▶ [What this task involves]: All records below are to be repeated precisely, with nothing added.

▶ [Extracted material]:

(** ** Decoding the cleartexts *)

(** C5 (the code at failing inputs).  Batch 1 holds two submissions.
    - The buffer of two 5-byte slots, (7, true) then (9, false), makes the
      callback revert in [abi.decode].
    - A buffer of 41 bytes, zero but for the last, is accepted: both deltas
      are read from the first 32-byte word, the flags from the overlapping
      words at offsets 4 and 9.
    - The same buffer followed by twenty more bytes is accepted with the same
      result: the length is not compared with any expected total. *)
Theorem callback_decode_ignores_slots_and_length :
  sample_callback 5
    [Byte.x00; Byte.x00; Byte.x00; Byte.x07; Byte.x01;
     Byte.x00; Byte.x00; Byte.x00; Byte.x09; Byte.x00] sample_proof two_pending
    = Revert AbiRevert
  /\ completed (sample_callback 5 (zeros 40 ++ [Byte.x01]) sample_proof two_pending)
     = Some (DecryptionCompleted 5 1 [0; 0] [false; true])
  /\ completed (sample_callback 5 (zeros 40 ++ [Byte.x01] ++ repeat Byte.xff 20)
                  sample_proof two_pending)
     = Some (DecryptionCompleted 5 1 [0; 0] [false; true]).
Proof. repeat split; vm_compute; reflexivity. Qed.

(** ** Pausing, ownership and the provider role *)

(** Both directions report [Paused]: no two different errors exist for them. *)
Lemma pause_unpause_errors_not_distinct :
  ~ (exists e1 e2 : Error,
        e1 <> e2
        /\ pause (mkEnv 1 1000) (commit (pause (mkEnv 1 1000)) fresh) = Revert e1
        /\ unpause (mkEnv 1 1000) fresh = Revert e2).
Proof.
  intros (e1 & e2 & Hne & H1 & H2).
  vm_compute in H1. vm_compute in H2. congruence.
Qed.

Lemma pause_unpause_report_Paused_witness :
  msg_sender (mkEnv 1 1000) = owner fresh
  /\ paused fresh = false
  /\ unpause (mkEnv 1 1000) fresh = Revert Paused.
Proof.
  split; [reflexivity|]. split; [reflexivity|].
  apply (pause_unpause_report_Paused (mkEnv 1 1000) fresh); reflexivity.
Defined.

(** After a transfer to actor 2, who is no provider, and also after the owner
    removed its own provider status, the owner fails the provider check. *)
Lemma owner_not_provider_after_transfer_or_removal :
  reachable sample_this sample_keccak sample_checkSignatures
    (sample_run [(mkEnv 1 1000, TransferOwnership 2)] fresh)
  /\ getB (isProvider (sample_run [(mkEnv 1 1000, TransferOwnership 2)] fresh))
          (owner (sample_run [(mkEnv 1 1000, TransferOwnership 2)] fresh)) = false
  /\ reachable sample_this sample_keccak sample_checkSignatures
       (sample_run [(mkEnv 1 1000, RemoveProvider 1)] fresh)
  /\ getB (isProvider (sample_run [(mkEnv 1 1000, RemoveProvider 1)] fresh))
          (owner (sample_run [(mkEnv 1 1000, RemoveProvider 1)] fresh)) = false.
Proof.
  split; [|split; [|split]].
  - exists (mkEnv 1 1000), [(mkEnv 1 1000, TransferOwnership 2)]. reflexivity.
  - vm_compute. reflexivity.
  - exists (mkEnv 1 1000), [(mkEnv 1 1000, RemoveProvider 1)]. reflexivity.
  - vm_compute. reflexivity.
Qed.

▶ [Written solution]:
(** ** Decoding the cleartexts *)

(** C5 (the code at failing inputs).  Batch 1 holds two submissions.
    - The buffer of two 5-byte slots, (7, true) then (9, false), makes the
      callback revert in [abi.decode].
    - A buffer of 41 bytes, zero but for the last, is accepted: both deltas
      are read from the first 32-byte word, the flags from the overlapping
      words at offsets 4 and 9.
    - The same buffer followed by twenty more bytes is accepted with the same
      result: the length is not compared with any expected total. *)
Theorem callback_decode_ignores_slots_and_length :
  sample_callback 5
    [Byte.x00; Byte.x00; Byte.x00; Byte.x07; Byte.x01;
     Byte.x00; Byte.x00; Byte.x00; Byte.x09; Byte.x00] sample_proof two_pending
    = Revert AbiRevert
  /\ completed (sample_callback 5 (zeros 40 ++ [Byte.x01]) sample_proof two_pending)
     = Some (DecryptionCompleted 5 1 [0; 0] [false; true])
  /\ completed (sample_callback 5 (zeros 40 ++ [Byte.x01] ++ repeat Byte.xff 20)
                  sample_proof two_pending)
     = Some (DecryptionCompleted 5 1 [0; 0] [false; true]).
Proof. repeat split; vm_compute; reflexivity. Qed.

(** ** Pausing, ownership and the provider role *)

(** Both directions report [Paused]: no two different errors exist for them. *)
Lemma pause_unpause_errors_not_distinct :
  ~ (exists e1 e2 : Error,
        e1 <> e2
        /\ pause (mkEnv 1 1000) (commit (pause (mkEnv 1 1000)) fresh) = Revert e1
        /\ unpause (mkEnv 1 1000) fresh = Revert e2).
Proof.
  intros (e1 & e2 & Hne & H1 & H2).
  vm_compute in H1. vm_compute in H2. congruence.
Qed.

Lemma pause_unpause_report_Paused_witness :
  msg_sender (mkEnv 1 1000) = owner fresh
  /\ paused fresh = false
  /\ unpause (mkEnv 1 1000) fresh = Revert Paused.
Proof.
  split; [reflexivity|]. split; [reflexivity|].
  apply (pause_unpause_report_Paused (mkEnv 1 1000) fresh); reflexivity.
Defined.

(** After a transfer to actor 2, who is no provider, and also after the owner
    removed its own provider status, the owner fails the provider check. *)
Lemma owner_not_provider_after_transfer_or_removal :
  reachable sample_this sample_keccak sample_checkSignatures
    (sample_run [(mkEnv 1 1000, TransferOwnership 2)] fresh)
  /\ getB (isProvider (sample_run [(mkEnv 1 1000, TransferOwnership 2)] fresh))
          (owner (sample_run [(mkEnv 1 1000, TransferOwnership 2)] fresh)) = false
  /\ reachable sample_this sample_keccak sample_checkSignatures
       (sample_run [(mkEnv 1 1000, RemoveProvider 1)] fresh)
  /\ getB (isProvider (sample_run [(mkEnv 1 1000, RemoveProvider 1)] fresh))
          (owner (sample_run [(mkEnv 1 1000, RemoveProvider 1)] fresh)) = false.
Proof.
  split; [|split; [|split]].
  - exists (mkEnv 1 1000), [(mkEnv 1 1000, TransferOwnership 2)]. reflexivity.
  - vm_compute. reflexivity.
  - exists (mkEnv 1 1000), [(mkEnv 1 1000, RemoveProvider 1)]. reflexivity.
  - vm_compute. reflexivity.
Qed.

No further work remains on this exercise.